This is becoming like one of those extreme issues like "Are you Pro-Choice?". If you own a studio and you have made the undeniably expensive investment into outfitting your studio with an analog mixer and processors that can, in your opinion, deliver better sound quality than plug-ins, then you are truly operating on a dissident plane of creative existence. There are maybe a few old studios kicking around with bullshit analog gear picking up whatever gig they can, but from my vantage point, a person in this age that builds a studio from scratch with mostly analog components is making a really revolutionary decision. Having worked for a year in a studio run by a wonderful man (Kent Gibson) who primarily did documentary film mixing but also got me into forensic audio, I can see where in many applications an analog studio would be completely impractical (Kent's studio is all-Pro Tools). That being the case, for studios willing to sacrifice automation and total recall and also spend a shitload more money on actual hardware and take up WAY more physical space, the results can surpass the wildest dreams of any person who gives a fuck about sound.
There is a crisis going on and in my personal opinion, which I have stated before (just as any person can admit to having an ideological/religious standpoint), my personal viewpoint on it is strongly shaped by my affection for post-modernist theory, is that the commercial culture we are presently living in is gravely affecting a psychological condition whose outcome is basically unique to this era, where the entire experience of "reality" from the physical world is being violently eroded. When I say "reality" I am referring to the world we experience that is defined by perception of and actualization of human intention. The technology currently being used to create the communication media which contributes so much to our self-perception is destroying our notion of ourselves as "natural" beings. I am not making this shit up. This is actually happening RIGHT NOW. When human intention becomes completely severed from media (i.e. print/electronic) communication, I think society will shift into a different paradigm. One aspect of the shift that is already happening that I am personally seeing is human alienation (typically being the outcome of irreconcilable differences of diametrically opposite intentions) ceasing to be the necessary reason for powerful emotions to erupt. THIS is affecting songwriting as I write this.

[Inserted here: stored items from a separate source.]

Lemma validate_all_inr i combinations validated v :
  validate_all i combinations validated = inr v →
  ∃ news, v = validated ++ news ∧ length news = length combinations ∧
          all_valid news.
Proof.
  revert i validated.
  induction combinations as [|combo rest IH]; intros i validated.
  { intros [= <-]. exists []. rewrite app_nil_r.
    split_and!; [done|done|constructor]. }
  cbn [validate_all]. destruct combo; try done.
  destruct (int_all l) as [numbers|[]]; try done.
  destruct (validate_combination _) as [[] msg] eqn:Hv; simpl; [|done].
  intros (news & -> & Hlen & Hvalid)%IH.
  exists (numbers :: news). rewrite <-app_assoc. split_and!; [done|simpl; lia|].
  constructor; [|done].
  apply validate_combination_valid_msg. by rewrite Hv.
Qed.

Lemma dict_get_Some k items v :
  dict_get k items = Some v → items ≠ [] ∧ k ∈ items.*1.
Proof.
  induction items as [|[k' v'] items IH]; [done|]. simpl.
  case_bool_decide as Hk.
  - intros _. split; [done|]. subst. by left.
  - intros [_ Hin]%IH. split; [done|]. by right.
Qed.

Lemma validated_of_carries data batch :
  carries data batch →
  (1 ≤ length batch ≤ MAX_COMBINATIONS)%nat →
  validated_of data = validate_all 0 batch [].
Proof.
  intros (items & -> & Hget) [Hlo Hhi]. unfold validated_of.
  destruct (dict_get_Some _ _ _ Hget) as [Hne Hin].
  simpl. rewrite bool_decide_eq_false_2 by (by destruct items).
  rewrite bool_decide_eq_true_2 by done. rewrite Hget.
  rewrite bool_decide_eq_false_2 by lia.
  by apply Nat.ltb_ge in Hhi as ->.
Qed.

Lemma validated_of_inr data validated :
  validated_of data = inr validated →
  (1 ≤ length validated ≤ MAX_COMBINATIONS)%nat ∧ all_valid validated.
Proof.
  unfold validated_of. destruct (falsy data); [done|].
  destruct (py_contains _ _) as [[]|]; [|done..].
  destruct (py_getitem _ _) as [v|]; [|done].
  destruct v; try done.
  case_bool_decide as Hlen; [done|].
  destruct (_ <? _)%nat eqn:Hmax; [done|]. apply Nat.ltb_ge in Hmax.
  intros (news & -> & Hl & Hvalid)%validate_all_inr. simpl.
  split; [lia|done].
Qed.

Lemma validate_all_inl i combinations validated r body :
  validate_all i combinations validated = inl r → r ≠ JsonOk body.
Proof.
  revert i validated.
  induction combinations as [|combo rest IH]; intros i validated; [done|].
  cbn [validate_all]. destruct combo; try by intros [= <-].
  destruct (int_all l) as [numbers|[]]; try by intros [= <-].
  destruct (validate_combination _) as [[] msg]; simpl.
  - apply IH.
  - by intros [= <-].
Qed.

Lemma validated_of_inl data r body :
  validated_of data = inl r → r ≠ JsonOk body.
Proof.
  unfold validated_of. destruct (falsy data); [by intros [= <-]|].
  destruct (py_contains _ _) as [[]|]; [|by intros [= <-]..].
  destruct (py_getitem _ _) as [v|]; [|by intros [= <-]].
  destruct v; try by intros [= <-].
  case_bool_decide; [by intros [= <-]|].
  destruct (_ <? _)%nat; [by intros [= <-]|].
  apply validate_all_inl.
Qed.

Lemma draw_JsonOk {rng : Type} (sample : rng → list Z → nat → list Z * rng)
    data g body g' :
  draw sample data g = (JsonOk body, g') →
  ∃ validated,
    validated_of data = inr validated ∧
    generate_unique_draw sample (dedup_sets validated) g
      = (Ok (Resp.draw body), g') ∧
    body = {| Resp.draw := Resp.draw body;
              Resp.combinations_submitted := length validated;
              Resp.unique_combinations := length (dedup_sets validated);
              Resp.message := msg_done (length (dedup_sets validated));
              Resp.hit_report :=
                analyse_hits validated (frozenset (Resp.draw body)) |}.
Proof.
  unfold draw. destruct (validated_of data) as [r|validated] eqn:Hv.
  { intros [= -> _]. by apply validated_of_inl with (body := body) in Hv. }
  unfold respond.
  destruct (generate_unique_draw _ _ _) as [[result|e] g1] eqn:Hgen.
  - intros [= <- <-]. exists validated. done.
  - by destruct e.
Qed.

Lemma distinct_value_sets_collapse c1 c2 rest :
  c1 ≡ₚ c2 →
  distinct_value_sets (c1 :: c2 :: rest) = distinct_value_sets (c2 :: rest).
Proof.
  intros Hp. cbn [distinct_value_sets existsb].
  by rewrite (same_value_set_Permutation c1 c2 Hp).
Qed.

(** C7.  On a success response [combinations_submitted] is the number of
    validated combinations, duplicates included, and [unique_combinations]
    is the number of distinct value-sets among them: combinations with the
    same numbers in any order count once. *)
Theorem dedup_counts {rng : Type}
    (sample : rng → list Z → nat → list Z * rng)
    (data : pyval) (g : rng) (body : Resp.body) (g' : rng) :
  draw sample data g = (JsonOk body, g') →
  ∃ validated,
    validated_of data = inr validated ∧
    Resp.combinations_submitted body = length validated ∧
    Resp.unique_combinations body = distinct_value_sets validated.
Proof.
  intros (validated & Hv & _ & ->)%draw_JsonOk.
  exists validated. simpl. by rewrite length_dedup_sets.
Qed.

(** C10.  On a success response the counts satisfy
    [1 ≤ unique_combinations ≤ combinations_submitted ≤ 200], and the field
    [draw] is the list [generate_unique_draw] returned for the deduplicated
    value-sets of the validated combinations. *)
Theorem success_counts {rng : Type}
    (sample : rng → list Z → nat → list Z * rng)
    (data : pyval) (g : rng) (body : Resp.body) (g' : rng) :
  draw sample data g = (JsonOk body, g') →
  (1 ≤ Resp.unique_combinations body
   ∧ Resp.unique_combinations body ≤ Resp.combinations_submitted body
   ∧ Resp.combinations_submitted body ≤ 200)%nat ∧
  ∃ validated,
    validated_of data = inr validated ∧
    generate_unique_draw sample (dedup_sets validated) g
      = (Ok (Resp.draw body), g').
Proof.
  intros (validated & Hv & Hgen & ->)%draw_JsonOk. simpl.
  destruct (validated_of_inr _ _ Hv) as [[Hlo Hhi] _].
  rewrite length_dedup_sets. split; [|by exists validated].
  split_and!.
  - apply distinct_value_sets_pos. intros ->. simpl in Hlo. lia.
  - apply distinct_value_sets_le.
  - exact Hhi.
Qed.

(** *** Elements that are not integers *)

Lemma py_int_Raise v e :
  py_int v = Raise e → e = ValueError ∨ e = TypeError ∨ e = OverflowError.
Proof.
  destruct v as [|b|z|f|s|l|items]; simpl; try (intros [= <-]; by auto).
  - destruct f; simpl; intros [= <-]; auto.
  - destruct (int_of_string s); intros [= <-]; auto.
Qed.

Lemma int_all_app_Raise pre x post e :
  Forall (λ y, ∃ z, py_int y = Ok z) pre →
  py_int x = Raise e →
  int_all (pre ++ x :: post) = Raise e.
Proof.
  induction 1 as [|y pre [z Hy] _ IH]; intros Hx; simpl.
  - by rewrite Hx.
  - rewrite Hy. simpl. by rewrite IH.
Qed.

Lemma int_all_length combo numbers :
  int_all combo = Ok numbers → length numbers = length combo.
Proof.
  revert numbers. induction combo as [|x rest IH]; intros numbers; simpl.
  { by intros [= <-]. }
  destruct (py_int x) as [z|]; simpl; [|done].
  destruct (int_all rest) as [zs|]; simpl; [|done].
  intros [= <-]. simpl. f_equal. by apply IH.
Qed.

(** After coercion [validate_combination] never answers with the message
    about integers. *)
Lemma validate_combination_ints_msg (c : list Z) :
  (validate_combination (PInt <$> c)).2 ≠ msg_integers.
Proof.
  unfold validate_combination. destruct (negb _); [done|].
  generalize (∅ : gset Z). induction c as [|z c IH]; intros seen; simpl; [done|].
  destruct (negb _); [done|]. case_bool_decide; [done|]. apply IH.
Qed.

(** The response of the handler when the combination after the accepted
    combinations [pre] is the first to be rejected. *)
Lemma draw_at {rng : Type} (sample : rng → list Z → nat → list Z * rng)
    data batch pre combo post v (g : rng) :
  carries data batch →
  (length batch ≤ MAX_COMBINATIONS)%nat →
  batch = pre ++ PList combo :: post →
  validate_all 0 pre [] = inr v →
  draw sample data g =
  match validate_all (length pre) (PList combo :: post) v with
  | inl r => (r, g)
  | inr validated => respond sample validated g
  end.
Proof.
  intros Hdata Hmax -> Hpre. unfold draw.
  rewrite (validated_of_carries data _ Hdata).
  - by rewrite validate_all_app, Hpre.
  - split; [|done]. rewrite length_app. simpl. lia.
Qed.

(** C5 (as amended).  A submitted combination in which the first element
    that [int] does not coerce is refused with a [ValueError] or a
    [TypeError] (text that is no number, [null], a nested list) makes the
    handler reject the batch with status 400 and the message
    "Combination i contains non-integer values.", i being the 1-based
    position of the combination, when the combinations before it were
    accepted. *)
Theorem non_integer_rejected {rng : Type}
    (sample : rng → list Z → nat → list Z * rng)
    (data : pyval) (batch pre : list pyval) (before : list pyval) (x : pyval)
    (after : list pyval) (post : list pyval) (v : list (list Z)) (g : rng) :
  carries data batch →
  (length batch ≤ 200)%nat →
  batch = pre ++ PList (before ++ x :: after) :: post →
  validate_all 0 pre [] = inr v →
  Forall (λ y, ∃ z, py_int y = Ok z) before →
  py_int x = Raise ValueError ∨ py_int x = Raise TypeError →
  draw sample data g =
  (JsonError 400 ("Combination " +:+ pretty (length pre + 1)%nat
                    +:+ " contains non-integer values."), g).
Proof.
  intros Hdata Hmax Hbatch Hpre Hbefore Hx.
  rewrite (draw_at sample data batch pre (before ++ x :: after) post v g)
    by done.
  cbn [validate_all].
  by destruct Hx as [Hx|Hx];
    rewrite (int_all_app_Raise before x after _ Hbefore Hx).
Qed.

(** *** Combinations of the wrong length *)

(** C6 (as amended).  A submitted combination whose length is not 7 and
    whose elements all coerce to integers makes the handler reject the
    batch with status 400 and the message "Combination i: Each combination
    must have exactly 7 numbers.", when the combinations before it were
    accepted. *)
Theorem wrong_length_rejected {rng : Type}
    (sample : rng → list Z → nat → list Z * rng)
    (data : pyval) (batch pre : list pyval) (combo : list pyval)
    (numbers : list Z) (post : list pyval) (v : list (list Z)) (g : rng) :
  carries data batch →
  (length batch ≤ 200)%nat →
  batch = pre ++ PList combo :: post →
  validate_all 0 pre [] = inr v →
  int_all combo = Ok numbers →
  length combo ≠ 7%nat →
  draw sample data g =
  (JsonError 400 ("Combination " +:+ pretty (length pre + 1)%nat
                    +:+ ": Each combination must have exactly 7 numbers."), g).
Proof.
  intros Hdata Hmax Hbatch Hpre Hint Hlen.
  rewrite (draw_at sample data batch pre combo post v g) by done.
  cbn [validate_all]. rewrite Hint.
  rewrite validate_combination_length; [done|].
  by rewrite length_fmap, (int_all_length combo).
Qed.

I'm getting tired because I worked hard today, but my basic hypothesis of this post is that human beings have an innate understanding of physical media vs. virtual media, and Fletcher saying his teenage daughter and her friends were now into vinyl is a vindication of this. I certainly prefer good vinyl pressings of a record played on my stereo over any other format. The problem with the word "fidelity" is that the entire language that got created to describe it was based on the reality of analog technology. I barely know words to describe fidelity problems unique to digital audio and I am actually trying to learn those words. My point is that in the near future, if not right now, the average music listener will not refer to a "good" i.e. "high fidelity" recording as one that has no self-noise or distortion or has good high frequency content, but that this audience will define "fidelity" by whether or not they believe the sound recording has any relationship to physical experience. "Fidelity"= "Do I believe it?" Because for me, the shit I hear on the radio now, I don't believe for one second that those sounds were largely created by human beings, which makes those sounds meaningless to me.